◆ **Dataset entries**
(* ===== verification/Config.v ===== *)
(** * Configuration constants

    The numbers of [config.h], [status.h] and of the component headers that
    several components share. *)
From Stdlib Require Import ZArith.
Local Open Scope Z_scope.

(** ** config.h *)
Definition NUM_INTERRUPTS : Z := 512.
Definition KERNEL_CODE_SEGMENT : Z := 0x08.
Definition KERNEL_DATA_SEGMENT : Z := 0x10.
Definition MASTER_PIC_PORT : Z := 0x20.
Definition MASTER_PIC_INTR_ACK : Z := 0x20.
Definition DISK_SECTOR_SIZE : Z := 512.
Definition FS_MAX_PATH_LEN : Z := 108.
Definition MAX_FILESYSTEMS : Z := 8.
Definition MAX_FILE_DESCRIPTORS : Z := 1024.
Definition TOTAL_GDT_SEGS : Z := 6.
Definition KHEAP_SAFE_BOUNDARY : Z := 0x8000000.
Definition DEFAULT_USER_PROG_ENTRY : Z := KHEAP_SAFE_BOUNDARY + 0x400000.
Definition DEFAULT_USER_DATA_SEGMENT : Z := 0x23.
Definition DEFAULT_USER_CODE_SEGMENT : Z := 0x1B.
Definition DEFAULT_USER_STACK_START : Z := KHEAP_SAFE_BOUNDARY + 0x3FF000.
Definition DEFAULT_USER_STACK_SIZE : Z := 1024 * 16.
Definition DEFAULT_USER_STACK_END : Z := DEFAULT_USER_STACK_START - DEFAULT_USER_STACK_SIZE.
Definition MAX_PROCS : Z := 64.
Definition PROCESS_VMEM_MAX_BLOCKS : Z := 10.
Definition NUM_SYS_CALLS : Z := 64.
Definition PROCESS_KEYBOARD_BUFFER_SIZE : Z := 1024.

(** ** status.h *)
Definition STATUS_OK : Z := 0.
Definition STATUS_IO_ERROR : Z := 1.
Definition STATUS_INVALID_ARG : Z := 2.
Definition STATUS_NOT_ENOUGH_MEM : Z := 3.
Definition STATUS_GENERIC_ERROR : Z := 4.
Definition STATUS_BAD_FILE_PATH : Z := 5.
Definition STATUS_NOT_IMPLEMENTED : Z := 6.
Definition STATUS_OUT_OF_PROCS : Z := 7.
Definition STATUS_VPN_NOT_PRESENT : Z := 8.
Definition STATUS_INVALID_USER_MEM_ACCESS : Z := 9.
Definition STATUS_INVALID_EXEC_FORMAT : Z := 10.
Definition STATUS_INVALID_MEMORY_REGION : Z := 11.
Definition STATUS_OUT_OF_VMEM_BLOCKS : Z := 12.
Definition SYSCALL_NOT_IMPLEMENTED : Z := 13.
Definition STATUS_PROC_NOT_ZOMBIE : Z := 14.
Definition STATUS_PROC_EXCEPTION : Z := 15.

◆ **Work instruction**
Copy out only the lines above from the one with "Definition PROCESS_VMEM_MAX_BLOCKS : Z := 10." to the one with "Definition STATUS_GENERIC_ERROR : Z := 4.", inclusive, exactly as they stand.

◆ **Output below**
Definition PROCESS_VMEM_MAX_BLOCKS : Z := 10.
Definition NUM_SYS_CALLS : Z := 64.
Definition PROCESS_KEYBOARD_BUFFER_SIZE : Z := 1024.

(** ** status.h *)
Definition STATUS_OK : Z := 0.
Definition STATUS_IO_ERROR : Z := 1.
Definition STATUS_INVALID_ARG : Z := 2.
Definition STATUS_NOT_ENOUGH_MEM : Z := 3.
Definition STATUS_GENERIC_ERROR : Z := 4.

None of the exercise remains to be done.